Я – третье поколение, я вернулся к романтизму, но только с другой стороны. На моем щите скрещенные топор и молот, и девиз «Разрушить все!». Да, я верю в честность, добро, уважение, верю, что репутация превыше всего, что мужчина должен открывать дверь перед женщиной и дарить ей цветы. Верю в долгие поцелуи и неторопливые прогулки по осеннему лесу, верю в неповторимость каждого заката и неизбежность расплаты за грехи. Романтик и идеалист, я неисправимо старомоден; мир меняется слишком быстро и не в лучшую сторону. Ему осталось не так много, этому миру, и я надеюсь застать финальный акт. Уроборос заглатывает свой хвост, кольцо сжимается.
66
Я исчерпал лимит чудес в своей жизни. Чудеса закончились тем летним днем, когда я оставил тебя одну. Оставил тебя одну и вернулся на дачу через два часа.
Твое тело висело в проеме распахнутой двери сарая. Босые ноги почти касались порога, рядом валялось пустое ведро. Конец веревки тянулся к крюку, на котором болталась ржавая подкова. Петлю, «узел капитана Линча», я собственноручно завязал несколько часов назад. Когда мне удалось перерезать веревку, я не удержал тебя, мы вместе грохнулись и покатились по песку. Тело еще не остыло, я взял тебя на руки и понес в дом. От петли на твоем горле остался сизый след – будто шрам, по диагонали, к левому уху. Я положил тебя на кровать, раздел; сам лег рядом, предварительно сняв ботинки и носки. Смотрел на твой профиль и пытался представить, что ты просто спишь. На потолке покачивались серые тени от веток сирени, а когда солнце выползало из-за облаков, потолок вспыхивал и будто начинал светиться изнутри.

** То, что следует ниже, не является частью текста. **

(* ===== verification/PairingProcessProofs.v ===== *)
(** * Pairing attempts in a process

    An attempt that ends gives its place in the admission and its reservation in
    the replay cache of the process back, and the context it used is not
    accepted again. *)

From S2P Require Import Prelude.
From S2P Require Import Transfer.
From S2P Require Import IdentityCodec.
From S2P Require Import IdentityRepository.
From S2P Require Import SecurityTypes.
From S2P Require Import Ed25519.
From S2P Require Import Ed25519Points.
From S2P Require Import SecurityProfile.
From S2P Require Import SecurityProfileProofs.
From S2P Require Import SessionWire.
From S2P Require Import SessionWireProofs.
From S2P Require Import Admission.
From S2P Require Import AdmissionProofs.
From S2P Require Import PairingReplay.
From S2P Require Import PairingAttempt.
From S2P Require Import PairingAttemptProofs.
From S2P Require Import PairingProcess.
Import SecurityProfile SessionWire PairingAttempt PairingProcess.

(** ** A world with a log

    Any environment, with the commits asked of its repository written down. *)

Definition Logged (W : Type) : Type := list IdentityRepository.PeerCommit * W.

Section Logged.
Context {W : Type} {env : PairingEnvironment W}.

Definition logged {A} (f : W -> W * A) (w : Logged W) : Logged W * A :=
  let '(w', a) := f w.2 in ((w.1, w'), a).

#[export] Instance logged_environment : PairingEnvironment (Logged W) := {
  lease_active l := logged (lease_active l);
  lease_bound l := logged (lease_bound l);
  lease_local_role l := logged (lease_local_role l);
  lease_admitted_at_ms l := logged (lease_admitted_at_ms l);
  lease_window_deadline_ms l := logged (lease_window_deadline_ms l);
  lease_local_key l := logged (lease_local_key l);
  lease_peer_key l := logged (lease_peer_key l);
  mark_visible l := logged (mark_visible l);
  release_lease l w := (w.1, release_lease l w.2);
  reserve_replay key now_ms := logged (reserve_replay key now_ms);
  bind_replay r digest now_ms := logged (bind_replay r digest now_ms);
  commit_replay r now_ms := logged (commit_replay r now_ms);
  destroy_reservation r w := (w.1, destroy_reservation r w.2);
  ExportPairing c ctx := logged (ExportPairing c ctx);
  ExportConfirmation c ctx := logged (ExportConfirmation c ctx);
  close_channel c w := (w.1, close_channel c w.2);
  repository_root_public_key := logged repository_root_public_key;
  repository_ready := logged repository_ready;
  CommitPeer commit w := let '(w', a) := CommitPeer commit w.2 in ((w.1 ++ [commit], w'), a);
  Fill n := logged (Fill n);
  crypto_available := logged crypto_available;
}.

Lemma logged_keeps {A} (f : W -> W * A) w : (logged f w).1.1 = w.1.
Proof. unfold logged. by destruct (f w.2). Qed.

#[export] Instance commit_log : CommitLog (W := Logged W).
Proof.
  refine {| log := fst |}; intros; try apply logged_keeps; try done.
  - by split_and!; apply logged_keeps.
  - by split; apply logged_keeps.
  - cbn. by destruct (CommitPeer p w.2).
Defined.

End Logged.

(** ** What an attempt gives back *)

Section Process.
Context `{Sha256Crypto} {W : Type} {identity : IdentityRepository.Environment W} {channels : ChannelEnvironment W}.

Lemma released_inactive lease s : Admission.active lease (Admission.Release lease s) = false.
Proof.
  unfold Admission.active. apply bool_decide_eq_false. unfold Admission.Find, Admission.FindConnection, Admission.Release. cbn.
  destruct (find_if _ _) as [i |] eqn:F; [| by intros [? ?]]. apply find_if_Some in F as (e & Hi & E). rewrite Hi.
  apply list_elem_of_lookup_2, elem_of_list_filter in Hi as [_ P]. rewrite E in P. cbn in P.
  destruct (_ =? _); [done | by intros [? ?]].
Qed.

(** After [Commit] and the destructor, a reservation is not active. *)
Lemma find_if_same {A} (f : A -> bool) l i x y : find_if f l = Some i -> l !! i = Some x -> f y = f x ->
  find_if f (<[i := y]> l) = Some i.
Proof.
  revert i. induction l as [| z l IH]; intros i; cbn; [done |]. destruct (f z) eqn:E.
  - intros [= <-] [= ->] Ef. cbn. by rewrite Ef, E.
  - destruct (find_if f l) as [j |] eqn:F; [| done]. intros [= <-] Hx Ef. change (<[S j := y]> (z :: l)) with (z :: <[j := y]> l).
    cbn [find_if]. rewrite E. by rewrite (IH j).
Qed.

Lemma committed_inactive r now_ms s : r <> 0 -> PairingReplay.active r (PairingReplay.Commit r now_ms s).1 = false.
Proof.
  intros Hr. unfold PairingReplay.Commit. replace (r =? 0) with false by lia.
  destruct (PairingReplay.Find r s) as [[i e] |] eqn:F; cbn [fst].
  2:{ unfold PairingReplay.active. by rewrite F. }
  unfold PairingReplay.Find in F. destruct (find_if _ _) as [j |] eqn:G; [| done].
  destruct (PairingReplay.entries s !! j) as [e' |] eqn:J; [| done]. injection F as -> ->.
  destruct (PairingReplay.bound e); cbn [negb fst].
  - unfold PairingReplay.active, PairingReplay.Find. cbn. erewrite find_if_same; [| exact G | exact J | done].
    rewrite list_lookup_insert_eq; [done | by eapply lookup_lt_Some].
  - unfold PairingReplay.active, PairingReplay.Find, PairingReplay.Release. cbn.
    destruct (find_if _ (List.filter _ _)) as [k |] eqn:K; [| done]. apply find_if_Some in K as (f & Hk & Ef). rewrite Hk.
    apply list_elem_of_lookup_2, elem_of_list_filter in Hk as [_ P]. rewrite Ef, andb_true_r in P. by apply negb_true_iff in P.
Qed.

Lemma Commit_done r now_ms s : (PairingReplay.Commit r now_ms s).2 = 0.
Proof.
  unfold PairingReplay.Commit. destruct (r =? 0) eqn:Z; [cbn; lia |]. destruct (PairingReplay.Find r s) as [[i e] |]; [| done].
  by destruct (negb _).
Qed.

(** The parts of the process after the resources of an attempt were given back. *)
Lemma given_back_process i (w : Logged (Process W)) :
  let p := (given_back i w).2 in
  (forall lease, admission i = Some lease -> Admission.active lease (pr_admission p) = false) /\
  (forall r, replay_reservation i = Some r -> r <> 0 -> PairingReplay.active r (pr_replay p) = false).
Proof.
  unfold given_back, FinalizeResources. cbn [snd]. split.
  - intros lease ->. cbn [reset]. destruct (replay_reservation i) as [r |].
    + destruct (commit_replay r _ w) as [w1 r1]. destruct (channel i) as [c |]; cbn; apply released_inactive.
    + destruct (channel i) as [c |]; cbn; apply released_inactive.
  - intros r -> Hr.
    destruct (commit_replay r (last_now_ms i) w) as [w1 r1] eqn:C.
    assert (E : PairingReplay.active r (pr_replay (destroy_reservation r1 w1).2) = false).
    { revert C. cbn [commit_replay logged_environment process_environment]. unfold logged, on_replay.
      pose proof (Commit_done r (last_now_ms i) (pr_replay w.2)) as E2.
      pose proof (committed_inactive r (last_now_ms i) (pr_replay w.2) Hr) as E1.
      destruct (PairingReplay.Commit r (last_now_ms i) (pr_replay w.2)) as [s r']. cbn in E1, E2. subst r'. by intros [= <- <-]. }
    clear C. revert E. generalize (destroy_reservation r1 w1). intros w2 E. destruct (admission i) as [l |], (channel i) as [c |]; exact E.
Qed.

Lemma Reserve_nonzero key now_ms s r : (PairingReplay.Reserve true true key now_ms s).2 = Some r -> r <> 0.
Proof.
  unfold PairingReplay.Reserve. generalize (PairingReplay.Prune now_ms s). intros p.
  generalize (PairingReplay.Reserve_loop (S (Z.to_nat PairingReplay.kMaxReplayEntries)) (PairingReplay.next_reservation_id p) p).
  intros id. destruct (_ || _); [done |]. destruct (id =? 0) eqn:Z; cbn [orb]; [done |]. destruct (bool_decide _); [done |].
  cbn [negb snd]. intros [= <-]. lia.
Qed.

Lemma reserved_nonzero key now_ms (w w' : Logged (Process W)) r : reserve_replay key now_ms w = (w', Some r) -> r <> 0.
Proof.
  cbn [reserve_replay logged_environment process_environment]. unfold logged, on_replay.
  pose proof (Reserve_nonzero key now_ms (pr_replay w.2)) as Hn.
  destruct (PairingReplay.Reserve true true key now_ms (pr_replay w.2)) as [s q]. cbn [snd] in Hn. intros [= _ ->]. by apply Hn.
Qed.

(** C21: However an attempt ends, the process has it back: its lease is not
    active any more and its reservation in the replay cache is not either,
    whatever others did to the process before. *)
Theorem ended_attempt_gives_back c lease opts w w0 i0 u calls call_ :
  Create (W := Logged (Process W)) c lease opts w = (w0, Some i0, u) -> Forall quiet (calls ++ [call_]) ->
  is_terminal (run calls i0 w0).1 = false -> is_terminal (run (calls ++ [call_]) i0 w0).1 = true ->
  let p := (run (calls ++ [call_]) i0 w0).2.2 in
  exists l r, admission i0 = Some l /\ replay_reservation i0 = Some r /\
    Admission.active l (pr_admission p) = false /\ PairingReplay.active r (pr_replay p) = false.
Proof.
  intros [Hc El]%Create_spec [Hq [Hqc _]%list.Forall_cons]%list.Forall_app Hn Ht p.
  pose proof (attempt_ok_run i0 w0 opts calls Hc Hq) as Hok. unfold attempt_ok in Hok.
  destruct (ct_held _ _ Hc) as (_ & [l Hl] & _). destruct (ct_reserved _ _ Hc) as (key & now_ms & w2 & w3 & r & Hz%reserved_nonzero & Hr). exists l, r. split; [done |]. split; [done |].
  unfold p. clear p. rewrite run_snoc in *. destruct (run calls i0 w0) as [i w1]. cbn [fst snd] in *.
  destruct Hok as [(_ & Hh & _) | (He & _)]; [| destruct He; congruence].
  pose proof (call_outcome call_ i w1 Hn Hqc) as Ho. destruct (call call_ i w1) as [[i' w'] u']. cbn [fst snd] in *.
  assert (Hret : returned i w') by (inversion Ho; subst; [done | congruence | done]).
  destruct Hret as (i1 & w4 & (_ & Ea & Er) & ->). destruct (given_back_process i1 w4) as [H1 H2].
  rewrite Ea, (hd_admission _ _ Hh) in H1. rewrite Er, (hd_replay _ _ Hh) in H2. auto.
Qed.

End Process.

(** ** A process of an example *)

Module PairingProcessExample.
Import Ed25519Points SecurityProfileExample SessionWireExample IdentityTypes.
#[local] Existing Instance example_crypto.

(** A store that refuses everything, and random bytes. *)
#[local] Instance example_identity : IdentityRepository.Environment unit := {|
  IdentityRepository.env_alloc := fun w => (w, true);
  IdentityRepository.Enumerate := fun w => (w, Failure kStorageUnavailable);
  IdentityRepository.Get := fun _ w => (w, Failure kStorageUnavailable);
  IdentityRepository.CompareExchangePut := fun _ _ _ w => (w, Failure kStorageUnavailable);
  IdentityRepository.CompareExchangeDelete := fun _ _ w => (w, Failure kStorageUnavailable);
  IdentityRepository.GenerateSeed := fun w => (w, Failure kEntropyFailure);
  IdentityRepository.GenerateStoreId := fun w => (w, Failure kEntropyFailure);
  IdentityRepository.DerivePublicKey := fun _ w => (w, Failure kCryptoFailure);
  IdentityRepository.DeriveDeviceId := fun _ w => (w, Failure kCryptoFailure);
  IdentityRepository.DerivePeerRecordMacKey := fun _ _ w => (w, Failure kCryptoFailure);
  IdentityRepository.HmacSha256 := fun _ _ w => (w, Failure kCryptoFailure);
  IdentityRepository.Validate := fun _ w => (w, Failure kInvalidArgument);
|}.

#[local] Instance example_channels : ChannelEnvironment unit := {|
  tls_export_pairing := fun _ _ w => (w, Some (repeat 1 32));
  tls_export_confirmation := fun _ _ w => (w, Some (repeat 2 32));
  tls_close := fun _ w => w;
  random_fill := fun n w => (w, Some (repeat 7 (Z.to_nat n)));
  openssl_available := fun w => (w, true);
|}.

(** The admission with one connection to the device of the opposite point. *)
Definition lease : Admission.PairingAdmissionLease :=
  {| Admission.ls_connection_id := repeat 1 16; Admission.ls_generation := 1 |}.

Definition request : Admission.PairingAdmissionRequest :=
  {| Admission.rq_connection_id := repeat 1 16; Admission.rq_source := repeat 9 16; Admission.rq_local_key := base_point;
     Admission.rq_peer_key := opposite_point; Admission.rq_local_role := Role.kInitiator;
     Admission.rq_user_initiated := true; Admission.rq_now_ms := 1500 |}.

Definition admitted : Admission.PairingAdmissionState := Eval vm_compute in
  (AdmissionProofs.run [AdmissionProofs.CallRegister; AdmissionProofs.CallOpenWindow 1 1000 60000; AdmissionProofs.CallAdmit 1 request]
    Admission.PairingAdmissionState_initial).1.

Definition process : Process unit :=
  {| pr_admission := admitted; pr_replay := PairingReplay.PairingReplayState_initial;
     pr_repository := IdentityRepository.IdentityRepository_initial
       <| IdentityRepository.root := {| IdentityRepository.rm_revision := 1; IdentityRepository.rm_public_key := base_point;
            IdentityRepository.rm_device_id := repeat 1 32; IdentityRepository.rm_store_id := repeat 1 16;
            IdentityRepository.rm_retired_store_id := None |} |>
       <| IdentityRepository.ready_ := true |>;
     pr_world := tt |}.

Definition channel_ : PairingChannel := {| ch_number := 1; peer_public_key := opposite_point |}.
Definition options_ : PairingAttemptOptions := {| po_offer := offer_a; peer_display_label := [] |}.

(** The process with an attempt in it, and the attempt. *)
Definition start : Logged (Process unit) := ([], process).

Definition created_attempt : Implementation :=
  (new_attempt channel_ lease 1 options_ Role.kInitiator base_point 1500 61000) <| handle := repeat 7 16 |> <| local_nonce := repeat 7 32 |>.

Definition running : Logged (Process unit) :=
  ([], {| pr_admission := admitted; pr_replay := (PairingReplay.Reserve true true opposite_point 1500 (pr_replay process)).1;
          pr_repository := pr_repository process; pr_world := tt |}).

Lemma process_created : Create (Some channel_) (Some lease) options_ start =
  (running, Some created_attempt, update_of PairingState.kPairingTls SessionWire.PairingError.kNone).
Proof.
  unfold Create. assert (E1 : repository_root_public_key start = (start, Some base_point)) by reflexivity.
  rewrite E1. cbv beta iota. rewrite base_point_valid. by lazy.
Qed.

(** It says hello and is shut down. *)
Lemma ended_attempt_gives_back_witness :
  let p := (run [AStart 2000; AShutdown] created_attempt running).2.2 in
  Admission.active lease (pr_admission p) = false /\ PairingReplay.active 1 (pr_replay p) = false.
Proof.
  destruct (ended_attempt_gives_back _ _ _ _ _ _ _ [AStart 2000] AShutdown process_created) as (l & r & [= <-] & [= <-] & H);
    [by repeat constructor | by vm_compute | by vm_compute | exact H].
Defined.

End PairingProcessExample.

Незаметно надвинулись сумерки, день сузился до раскаленной щели в лиловом горизонте; оттуда, как из раны, сочился желтый жар. Спальня наполнилась густым перламутровым светом. Блики на твоей груди и животе стали лимонными, волосы на лобке вспыхнули шафраном, в тенях появились сиреневые ноты. Мне никогда не нравился Ренуар именно этой вульгарной пестротой. Я встал, в гостиной нашел свой пенал с карандашами, в специальном кармашке там хранилось лезвие, которым я доводил грифель до остроты иголки. Я вернулся в спальню, опустился на край кровати, вытер бритву о край простыни от графитной пыли и взрезал себе вены на обоих запястьях. Потом лег рядом с тобой и закрыл глаза.